◆ What is being asked ◆
Below are records; reproduce exactly the lines from the one that has "Proof. split; constructor; words. Qed." through the one that has "CEPH_OSD_OP_WRITE (off len", ends included, and nothing more.

==================================================

Lemma parses_opts off :
  parses (S := ceph_pg_pool_info) off (λ buf e, _ ← skip_n e 2; skip_string buf e)
    (px_24_opts_v x ++ enc_string (px_24_opts x)) tt.
Proof.
  destruct (wx_24 _ (wp_extra _ _ Hx)) as (H1 & H2).
  eapply parses_bind; [by eapply parses_skip_blob|]. by apply parses_skip_string.
Qed.

Definition resend_15 : Z := if px_v x >=? 15 then px_15_resend x else 0.

Lemma runs_min_size off s :
  pi_size s = pi_size pi →
  runs (Some 0%nat) off s
    (λ buf e, if px_v x >=? 7 then m ← ceph_decode_8_safe buf e (- EINVAL); dmodify (with_min_size m)
              else dmodify (λ pi, with_min_size (u8 (pi_size pi - pi_size pi / 2)) pi))
    (enc_when (px_v x >=? 7) (ceph_encode_8 (pi_min_size pi))) tt (with_min_size (pi_min_size pi) s).
Proof.
  intros Hs. destruct (px_v x >=? 7) eqn:Hv.
  - eapply runs_bind_ret; [apply runs_parses, parses_8_safe, (wp_bytes _ _ Hx)|]. apply runs_modify.
  - eapply runs_eq; [apply runs_modify|done|]. cbv beta.
    by rewrite Hs, (wp_7 _ _ Hx) by (by apply ev_false).
Qed.

Lemma runs_tiers off s :
  runs (Some 0%nat) off s
    (λ buf e, if px_v x >=? 9 then
         _ ← ceph_decode_skip_set buf e (ceph_decode_skip_64 e) (- EINVAL);
         _ ← ceph_decode_need e (8 + 1 + 8 + 8) (- EINVAL);
         _ ← dskip 8; _ ← dskip 1;
         r ← ceph_decode_64 buf; w ← ceph_decode_64 buf;
         dmodify (with_tiers (s64 r) (s64 w))
       else dmodify (with_tiers (-1) (-1)))
    (enc_when (px_v x >=? 9)
       (enc_list ceph_encode_64 (px_9_tiers x) ++ px_9_tier_of x
        ++ ceph_encode_64 (u64 (pi_read_tier pi)) ++ ceph_encode_64 (u64 (pi_write_tier pi)))) tt
    (with_tiers (pi_read_tier pi) (pi_write_tier pi) s).
Proof.
  destruct (px_v x >=? 9) eqn:Hv.
  - destruct (wx_9 _ (wp_extra _ _ Hx)) as [_ Hb]. destruct (wp_tiers _ _ Hx). unfold blob in Hb.
    eapply runs_bind; [apply runs_parses, parses_tiers|].
    apply runs_need; [rewrite !length_app, Hb; simpl; lia|].
    rewrite <- (take_drop 8 (px_9_tier_of x)), <- (assoc_L (++)).
    eapply runs_bind; [apply runs_parses, parses_skip; rewrite length_take; lia|].
    eapply runs_bind; [apply runs_parses, parses_skip; rewrite length_drop; lia|].
    eapply runs_bind; [apply runs_parses, parses_64, word64_of_u64|].
    eapply runs_bind_ret; [apply runs_parses, parses_64, word64_of_u64|].
    rewrite !s64_of_u64 by done. apply runs_modify.
  - destruct (wp_9 _ _ Hx (ev_false _ Hv)) as [-> ->]. apply runs_modify.
Qed.
Lemma decode_full_map pre m post :
  wire_full msgr2 m →
  ceph_osdmap_decode (pre ++ enc_full m ++ post) msgr2 ok mem amem wmem h
      (Z.of_nat (length pre)) (Z.of_nat (length (pre ++ enc_full m)))
    = Ret (inl (map_of_full msgr2 h m), Z.of_nat (length (pre ++ enc_full m))).
Proof.
  intros Hm. unfold ceph_osdmap_decode. rewrite Hok. cbn [ceph_osdmap_alloc]. fold fresh_map.
  rewrite (runs_full _ m Hm pre post) by (rewrite ?length_app; lia). cbn [mbind outcome_bind].
  by rewrite length_app, Nat2Z.inj_add.
Qed.
End full.


(** One pool of a newer version, one of an older one, two OSDs, one of them without an address. *)
Definition ex_new_extra : pool_extra :=
  PoolExtra 29 5 (replicate 24 1) [(replicate 10 2, [115])] [(1, 2)] (replicate 8 0) (replicate 4 0)
    (replicate 16 0) [7] (replicate 9 0) [([97], [98])] (replicate 2 1) [5] (replicate 8 0)
    (replicate 4 0) (replicate 32 0) [] 9 (replicate 4 0) (replicate 8 0) (replicate 4 0)
    (replicate 4 0) [0] [1] (replicate 8 0) (replicate 2 1) [] [1; 2; 3].
Definition ex_old_extra : pool_extra :=
  PoolExtra 5 5 (replicate 24 1) [] [] (replicate 8 0) (replicate 4 0)
    (replicate 16 0) [7] (replicate 9 0) [] (replicate 2 1) [5] (replicate 8 0)
    (replicate 4 0) (replicate 32 0) [] 9 (replicate 4 0) (replicate 8 0) (replicate 4 0)
    (replicate 4 0) [0] [1] (replicate 8 0) (replicate 2 1) [] [].
Definition ex_new_pool : ceph_pg_pool_info :=
  CephPgPoolInfo 3 1 3 2 0 2 17 12 8 15 7 (-1) 4 1 None false.
Definition ex_old_pool : ceph_pg_pool_info :=
  CephPgPoolInfo 4 3 3 2 0 2 0 8 8 7 7 (-1) (-1) 1 None false.

Definition ex_full : full_map :=
  FullMap (Versions 8 7 9 1 [0; 0; 0; 0] [0; 0; 0; 0]) (replicate 16 7) 40 (1, 2) (3, 4)
    [(3, ex_new_extra, ex_new_pool); (4, ex_old_extra, ex_old_pool)] [(3, [114; 98; 100]); (9, [120])]
    4 0x10 [3; 1] [0x10000; 0] [[ex_addr]; []]
    [(CephPg 3 1, Some [1; 0])] [(CephPg 3 2, Some 1)] [0x10000; 0x8000]
    ex_tail ex_wire_map [([100], [([107], [50])])] [(CephPg 3 3, Some [0])]
    [(CephPg 3 4, Some [(1, 0)])] [9; 9].

Lemma ex_extra_ok : wire_extra ex_new_extra ∧ wire_extra ex_old_extra.
Proof. split; constructor; words. Qed.

Lemma ex_pools_ok : wire_pool ex_new_extra ex_new_pool ∧ wire_pool ex_old_extra ex_old_pool.
Proof.
  split; (constructor; [apply ex_extra_ok|..]; intros; words); simpl in *; lia.
Qed.

Lemma ex_full_ok : wire_full true ex_full.
Proof.
  constructor; try (words; fail).
  - split; [done|]. split; [|by apply (bool_decide_eq_true_1 _)].
    destruct ex_pools_ok as [H1 H2].
    apply Forall_cons; split; [by split|]. apply Forall_cons; split; [by split|]. apply Forall_nil_2.
  - split; [words|]. split; [words|]. apply Forall_cons; split; [|apply Forall_cons; split; [|done]].
    + split; [by apply Forall_singleton, ex_addr_ok|]. split; [done|]. by right.
    + split; [done|]. split; [done|]. by left.
  - split; [by right|]. words.
  - split; [exact ex_tail_ok|]. split; [exact ex_wire_map_ok|]. by split.
Qed.

(* ===== verification/RbdObject.v ===== *)
(** * RBD object requests (rbd/rbd.c): preparation, OSD requests, state machines

    Code that runs on one object request.  It sees the device and the image request, and sends
    requests whose completions call it again. *)
From S2P Require Import Prelude Striper Hash Crush Mapper Choose DoRule Workspace OsdMap Decode.
From S2P Require Import Rbd.

(** ** What is sent *)

Inductive osd_op :=
  | CEPH_OSD_OP_READ (off len : Z)
  | CEPH_OSD_OP_STAT
  | CEPH_OSD_OP_WRITE (off len : Z) (data : list Z)
  | CEPH_OSD_OP_WRITEFULL (off len : Z) (data : list Z)
  | CEPH_OSD_OP_DELETE
  | CEPH_OSD_OP_CREATE
  | CEPH_OSD_OP_TRUNCATE (off len : Z)
  | CEPH_OSD_OP_ZERO (off len : Z)
  | CEPH_OSD_OP_SETALLOCHINT (object_size write_size flags : Z)
  | CEPH_OSD_OP_CALL_COPYUP (data : list Z).

(** A request for the object [r_objno]; [None] is an operation not filled in.  [r_snapc] is
    [None] for reads, which have [r_snapid]. *)
Record ceph_osd_request := CephOsdRequest {
  r_objno : Z; r_snapc : option (list Z); r_snapid : Z; r_write : bool;
  r_ops : list (option osd_op) }.

(** [Map_update]: on the object map [mu_snap_id], with the payload of the class method;
    [assert_locked] in front of it makes two operations.  [Parent_read]: a child image request. *)
Inductive request :=
  | Osd_request (req : ceph_osd_request)
  | Map_update (mu_snap_id : Z) (mu_num_ops : Z) (mu_data : list Z)
  | Parent_read (extents : list ceph_file_extent).

(** ** The monad *)

(** [o_calls] numbers the calls that can fail; see [call]. *)
Record ost := Ost { o_req : rbd_obj_request; o_sent : list request; o_calls : nat }.
Definition St (A : Type) : Type := ost → outcome (A * ost).

#[export] Instance St_ret : MRet St := λ A a s, Ret (a, s).
#[export] Instance St_bind : MBind St := λ A B f m s, '(a, s) ← m s; f a s.

Definition slift {A} (m : outcome A) : St A := λ s, a ← m; Ret (a, s).
Definition rget : St rbd_obj_request := λ s, Ret (o_req s, s).
Definition rmodify (f : rbd_obj_request → rbd_obj_request) : St unit := λ s,
  Ret (tt, Ost (f (o_req s)) (o_sent s) (o_calls s)).
Definition send (r : request) : St unit := λ s,
  Ret (tt, Ost (o_req s) (o_sent s ++ [r]) (o_calls s)).

Section requests.
(** What the n-th call into the rest of the kernel that can fail gives: 0 or an error number. *)
Context (err : nat → Z).
Context (dev : rbd_device) (img : img_info).

Definition call : St Z := λ s, Ret (err (o_calls s), Ost (o_req s) (o_sent s) (S (o_calls s))).
(** An allocation: null is [-ENOMEM] for the callers. *)
Definition alloc : St Z := ret ← call; mret (if nonzero ret then - ENOMEM else 0).

(** ** The object map *)

Definition BITS_PER_OBJ : Z := 2.
Definition OBJS_PER_BYTE : Z := 8 / BITS_PER_OBJ.
Definition OBJ_MASK : Z := Z.shiftl 1 BITS_PER_OBJ - 1.

Definition object_map_index (objno : Z) : outcome (Z * Z) :=
  _ ← require (objno <? rd_object_map_size dev);
  '(index, off) ← div_u64_rem objno OBJS_PER_BYTE;
  Ret (index, u8 ((OBJS_PER_BYTE - off - 1) * BITS_PER_OBJ)).

Definition rbd_object_map_get (objno : Z) : outcome Z :=
  '(index, shift) ← object_map_index objno;
  m ← deref (rd_object_map dev);
  b ← aget m index;
  Ret (Z.land (Z.shiftr b shift) OBJ_MASK).

Definition rbd_object_map_set (objno val : Z) : outcome rbd_device :=
  _ ← require (Z.land val (Z.lnot OBJ_MASK) =? 0);
  '(index, shift) ← object_map_index objno;
  m ← deref (rd_object_map dev);
  b ← aget m index;
  m ← aset m index (u8 (Z.lor (Z.land b (Z.lnot (Z.shiftl OBJ_MASK shift))) (Z.shiftl val shift)));
  Ret (set_object_map dev (Some m) (rd_object_map_size dev)).

Definition use_object_map : bool :=
  if negb (rbd_is_snap dev) && rbd_is_ro dev then false
  else has (rd_features dev) RBD_FEATURE_OBJECT_MAP
       && negb (has (rd_object_map_flags dev) RBD_FLAG_OBJECT_MAP_INVALID).

Definition rbd_object_map_may_exist (objno : Z) : outcome bool :=
  if negb use_object_map then Ret true
  else state ← rbd_object_map_get objno; Ret (negb (state =? OBJECT_NONEXISTENT)).

Definition update_needed (objno new_state : Z) : outcome bool :=
  state ← rbd_object_map_get objno;
  Ret (negb ((state =? new_state)
             || (new_state =? OBJECT_PENDING) && (state =? OBJECT_NONEXISTENT)
             || (new_state =? OBJECT_NONEXISTENT) && negb (state =? OBJECT_PENDING))).

(** The payload of the class method. *)
Definition object_map_update_data (objno new_state : Z) (current_state : option Z) : list Z :=
  ceph_encode_64 objno ++ ceph_encode_64 (u64 (objno + 1)) ++ ceph_encode_8 new_state
  ++ match current_state with
     | Some c => ceph_encode_8 1 ++ ceph_encode_8 c
     | None => ceph_encode_8 0
     end.
(** [rbd_cls_object_map_update]: an error or the payload. *)
Definition rbd_cls_object_map_update (objno new_state : Z) (current_state : option Z)
    : St (Z * list Z) :=
  ret ← call;
  if nonzero ret then mret (ret, [])
  else
    ret ← call;
    if nonzero ret then mret (ret, [])
    else mret (0, object_map_update_data objno new_state current_state).

(** 0: sent, 1: not needed, negative: an error. *)
Definition rbd_object_map_update (snap_id new_state : Z) (current_state : option Z) : St Z :=
  req ← rget;
  let objno := oe_objno (or_ex req) in
  needed ← (if snap_id =? CEPH_NOSNAP then slift (update_needed objno new_state) else mret true);
  if negb needed then mret 1
  else
    ret ← alloc;
    if nonzero ret then mret ret
    else
      _ ← rmodify add_osd_req;
      ret ← (if snap_id =? CEPH_NOSNAP then call else mret 0);
      if nonzero ret then mret ret
      else
        '(ret, data) ← rbd_cls_object_map_update objno new_state current_state;
        if nonzero ret then mret ret
        else
          ret ← call;
          if nonzero ret then mret ret
          else
            _ ← send (Map_update snap_id (if snap_id =? CEPH_NOSNAP then 2 else 1) data);
            mret 0.

(** ** Extents in the parent *)

(** How many of the first [cnt] extents begin below the overlap: those behind are dropped. *)
Fixpoint extents_below (exts : list ceph_file_extent) (cnt : nat) (overlap : Z) : outcome nat :=
  match cnt with
  | O => Ret O
  | S c => ex ← aget exts (Z.of_nat c);
           if fe_off ex >=? overlap then extents_below exts c overlap else Ret cnt
  end.
Definition prune_extents (exts : list ceph_file_extent) (overlap : Z)
    : outcome (list ceph_file_extent) :=
  cnt ← extents_below exts (length exts) overlap;
  match cnt with
  | O => Ret []
  | S c =>
      ex ← aget exts (Z.of_nat c);
      exts ← (if u64 (fe_off ex + fe_len ex) >? overlap then
                aset exts (Z.of_nat c) {| fe_off := fe_off ex; fe_len := overlap - fe_off ex |}
              else Ret exts);
      Ret (take cnt exts)
  end.

Definition rbd_obj_calc_img_extents (entire : bool) : St Z :=
  if rd_parent_overlap dev =? 0 then mret 0
  else
    req ← rget;
    ok ← call;
    '(ret, exts) ← slift (ceph_extent_to_file (λ _, ok =? 0) (rd_layout dev) (oe_objno (or_ex req))
        (if entire then 0 else oe_off (or_ex req))
        (if entire then object_size (rd_layout dev) else oe_len (or_ex req)));
    if nonzero ret then mret ret
    else
      exts ← slift (prune_extents exts (rd_parent_overlap dev));
      _ ← rmodify (set_img_extents exts);
      mret 0.

(** ** Preparation *)

Definition rbd_obj_init_read : St Z :=
  _ ← rmodify (set_state (Read_state RBD_OBJ_READ_START)); mret 0.

Definition rbd_obj_init_write : St Z :=
  ret ← rbd_obj_calc_img_extents true;
  if nonzero ret then mret ret
  else
    req ← rget;
    _ ← (if rbd_obj_copyup_enabled dev img req then rmodify (set_flag RBD_OBJ_FLAG_COPYUP_ENABLED)
         else mret tt);
    _ ← rmodify (set_state (Write_state RBD_OBJ_WRITE_START));
    mret 0.

(** [round_up], [round_down]: to powers of two, by their masks. *)
Definition round_up (x y : Z) : Z := u64 (Z.lor (u64 (x - 1)) (y - 1) + 1).
Definition round_down (x y : Z) : Z := Z.land x (u64 (Z.lnot (y - 1))).

(** [None]: too small to free anything. *)
Definition discard_range (req : rbd_obj_request) : option (Z * Z) :=
  let ex := or_ex req in
  if negb (rd_alloc_size dev =? object_size (rd_layout dev)) || negb (rbd_obj_is_tail dev req) then
    let off := round_up (oe_off ex) (rd_alloc_size dev) in
    let next_off := round_down (u64 (oe_off ex + oe_len ex)) (rd_alloc_size dev) in
    if off >=? next_off then None else Some (off, next_off - off)
  else Some (oe_off ex, oe_len ex).

Definition rbd_obj_init_discard : St Z :=
  req ← rget;
  match discard_range req with
  | None => mret 1
  | Some (off, len) =>
      _ ← rmodify (λ req, set_ex req
            {| oe_objno := oe_objno (or_ex req); oe_off := off; oe_len := len |});
      ret ← rbd_obj_calc_img_extents true;
      if nonzero ret then mret ret
      else
        _ ← rmodify (set_flag RBD_OBJ_FLAG_NOOP_FOR_NONEXISTENT);
        req ← rget;
        _ ← (if rbd_obj_is_entire dev req && bool_decide (or_img_extents req = []) then
               rmodify (set_flag RBD_OBJ_FLAG_DELETION)
             else mret tt);
        _ ← rmodify (set_state (Write_state RBD_OBJ_WRITE_START));
        mret 0
  end.

Definition rbd_obj_init_zeroout : St Z :=
  ret ← rbd_obj_calc_img_extents true;
  if nonzero ret then mret ret
  else
    req ← rget;
    _ ← (if rbd_obj_copyup_enabled dev img req then rmodify (set_flag RBD_OBJ_FLAG_COPYUP_ENABLED)
         else mret tt);
    _ ← (if bool_decide (or_img_extents req = []) then
           _ ← rmodify (set_flag RBD_OBJ_FLAG_NOOP_FOR_NONEXISTENT);
           if rbd_obj_is_entire dev req then rmodify (set_flag RBD_OBJ_FLAG_DELETION) else mret tt
         else mret tt);
    _ ← rmodify (set_state (Write_state RBD_OBJ_WRITE_START));
    mret 0.

(** [__rbd_img_fill_request], of one object request: 1 says that it is dropped. *)
Definition rbd_obj_init : St Z :=
  match ir_op_type img with
  | OBJ_OP_READ => rbd_obj_init_read
  | OBJ_OP_WRITE => rbd_obj_init_write
  | OBJ_OP_DISCARD => rbd_obj_init_discard
  | OBJ_OP_ZEROOUT => rbd_obj_init_zeroout
  end.

(** ** OSD requests *)

(** [osd_req_op_init] and its relatives. *)
Definition set_op (which : Z) (op : osd_op) (req : ceph_osd_request) : outcome ceph_osd_request :=
  ops ← aset (r_ops req) which (Some op);
  Ret (CephOsdRequest (r_objno req) (r_snapc req) (r_snapid req) (r_write req) ops).

Definition rbd_obj_add_osd_request_ (snapc : option (list Z)) (num_ops : Z)
    : St (ceph_osd_request + Z) :=
  ret ← alloc;
  if nonzero ret then mret (inr ret)
  else
    _ ← rmodify add_osd_req;
    ret ← call;
    if nonzero ret then mret (inr ret)
    else
      req ← rget;
      mret (inl (CephOsdRequest (oe_objno (or_ex req)) snapc CEPH_NOSNAP false
                   (replicate (Z.to_nat num_ops) None))).
Definition rbd_obj_add_osd_request (num_ops : Z) : St (ceph_osd_request + Z) :=
  rbd_obj_add_osd_request_ (Some (ir_snapc img)) num_ops.

Definition rbd_osd_format_read (req : ceph_osd_request) : ceph_osd_request :=
  CephOsdRequest (r_objno req) (r_snapc req) (ir_snap_id img) false (r_ops req).
Definition rbd_osd_format_write (req : ceph_osd_request) : ceph_osd_request :=
  CephOsdRequest (r_objno req) (r_snapc req) (r_snapid req) true (r_ops req).

(** The bytes an operation takes from the data buffer. *)
Definition rbd_osd_setup_data (req : rbd_obj_request) : outcome (list Z) :=
  match ir_data_type img with
  | OBJ_REQUEST_NODATA => Undef
  | OBJ_REQUEST_BIO => Ret (take (Z.to_nat (oe_len (or_ex req))) (or_data req))
  | OBJ_REQUEST_BVECS | OBJ_REQUEST_OWN_BVECS =>
      _ ← require (Z.of_nat (length (or_data req)) =? oe_len (or_ex req));
      Ret (or_data req)
  end.

Definition setup_write_ops (req : rbd_obj_request) (osd_req : ceph_osd_request) (which : Z)
    : outcome ceph_osd_request :=
  '(osd_req, which) ←
    (if negb use_object_map || negb (flag req RBD_OBJ_FLAG_MAY_EXIST) then
       let sz := object_size (rd_layout dev) in
       osd_req ← set_op which (CEPH_OSD_OP_SETALLOCHINT sz sz (rd_alloc_hint_flags dev)) osd_req;
       Ret (osd_req, which + 1)
     else Ret (osd_req, which));
  data ← rbd_osd_setup_data req;
  set_op which (if rbd_obj_is_entire dev req
                then CEPH_OSD_OP_WRITEFULL (oe_off (or_ex req)) (oe_len (or_ex req)) data
                else CEPH_OSD_OP_WRITE (oe_off (or_ex req)) (oe_len (or_ex req)) data) osd_req.

Definition truncate_or_zero (req : rbd_obj_request) : osd_op :=
  if rbd_obj_is_tail dev req then CEPH_OSD_OP_TRUNCATE (oe_off (or_ex req)) (oe_len (or_ex req))
  else CEPH_OSD_OP_ZERO (oe_off (or_ex req)) (oe_len (or_ex req)).

Definition setup_discard_ops (req : rbd_obj_request) (osd_req : ceph_osd_request) (which : Z)
    : outcome ceph_osd_request :=
  if rbd_obj_is_entire dev req && bool_decide (or_img_extents req = []) then
    _ ← require (flag req RBD_OBJ_FLAG_DELETION);
    set_op which CEPH_OSD_OP_DELETE osd_req
  else set_op which (truncate_or_zero req) osd_req.

Definition setup_zeroout_ops (req : rbd_obj_request) (osd_req : ceph_osd_request) (which : Z)
    : outcome ceph_osd_request :=
  if rbd_obj_is_entire dev req then
    if bool_decide (or_img_extents req = []) then
      _ ← require (flag req RBD_OBJ_FLAG_DELETION);
      set_op which CEPH_OSD_OP_DELETE osd_req
    else
      '(osd_req, which) ←
        (if negb (flag req RBD_OBJ_FLAG_COPYUP_ENABLED) then
           osd_req ← set_op which CEPH_OSD_OP_CREATE osd_req; Ret (osd_req, which + 1)
         else Ret (osd_req, which));
      set_op which (CEPH_OSD_OP_TRUNCATE (oe_off (or_ex req)) (oe_len (or_ex req))) osd_req
  else set_op which (truncate_or_zero req) osd_req.

Definition count_write_ops (req : rbd_obj_request) : outcome Z :=
  match ir_op_type img with
  | OBJ_OP_WRITE =>
      Ret (if negb use_object_map || negb (flag req RBD_OBJ_FLAG_MAY_EXIST) then 2 else 1)
  | OBJ_OP_DISCARD => Ret 1
  | OBJ_OP_ZEROOUT =>
      Ret (if rbd_obj_is_entire dev req && negb (bool_decide (or_img_extents req = []))
              && negb (flag req RBD_OBJ_FLAG_COPYUP_ENABLED) then 2 else 1)
  | OBJ_OP_READ => Undef
  end.

Definition rbd_osd_setup_write_ops (req : rbd_obj_request) (osd_req : ceph_osd_request) (which : Z)
    : outcome ceph_osd_request :=
  match ir_op_type img with
  | OBJ_OP_WRITE => setup_write_ops req osd_req which
  | OBJ_OP_DISCARD => setup_discard_ops req osd_req which
  | OBJ_OP_ZEROOUT => setup_zeroout_ops req osd_req which
  | OBJ_OP_READ => Undef
  end.

(** [ceph_osdc_alloc_messages] and [rbd_osd_submit]. *)
Definition alloc_and_submit (req : ceph_osd_request) : St Z :=
  ret ← call;
  if nonzero ret then mret ret else _ ← send (Osd_request req); mret 0.

(** The rest of a function that goes on with the request or returns the error. *)
Definition with_osd_req (r : ceph_osd_request + Z) (k : ceph_osd_request → St Z) : St Z :=
  match r with inl req => k req | inr e => mret e end.
End requests.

==================================================

◆ Solved exercise ◆
Proof. split; constructor; words. Qed.

Lemma ex_pools_ok : wire_pool ex_new_extra ex_new_pool ∧ wire_pool ex_old_extra ex_old_pool.
Proof.
  split; (constructor; [apply ex_extra_ok|..]; intros; words); simpl in *; lia.
Qed.

Lemma ex_full_ok : wire_full true ex_full.
Proof.
  constructor; try (words; fail).
  - split; [done|]. split; [|by apply (bool_decide_eq_true_1 _)].
    destruct ex_pools_ok as [H1 H2].
    apply Forall_cons; split; [by split|]. apply Forall_cons; split; [by split|]. apply Forall_nil_2.
  - split; [words|]. split; [words|]. apply Forall_cons; split; [|apply Forall_cons; split; [|done]].
    + split; [by apply Forall_singleton, ex_addr_ok|]. split; [done|]. by right.
    + split; [done|]. split; [done|]. by left.
  - split; [by right|]. words.
  - split; [exact ex_tail_ok|]. split; [exact ex_wire_map_ok|]. by split.
Qed.

(* ===== verification/RbdObject.v ===== *)
(** * RBD object requests (rbd/rbd.c): preparation, OSD requests, state machines

    Code that runs on one object request.  It sees the device and the image request, and sends
    requests whose completions call it again. *)
From S2P Require Import Prelude Striper Hash Crush Mapper Choose DoRule Workspace OsdMap Decode.
From S2P Require Import Rbd.

(** ** What is sent *)

Inductive osd_op :=
  | CEPH_OSD_OP_READ (off len : Z)
  | CEPH_OSD_OP_STAT
  | CEPH_OSD_OP_WRITE (off len : Z) (data : list Z)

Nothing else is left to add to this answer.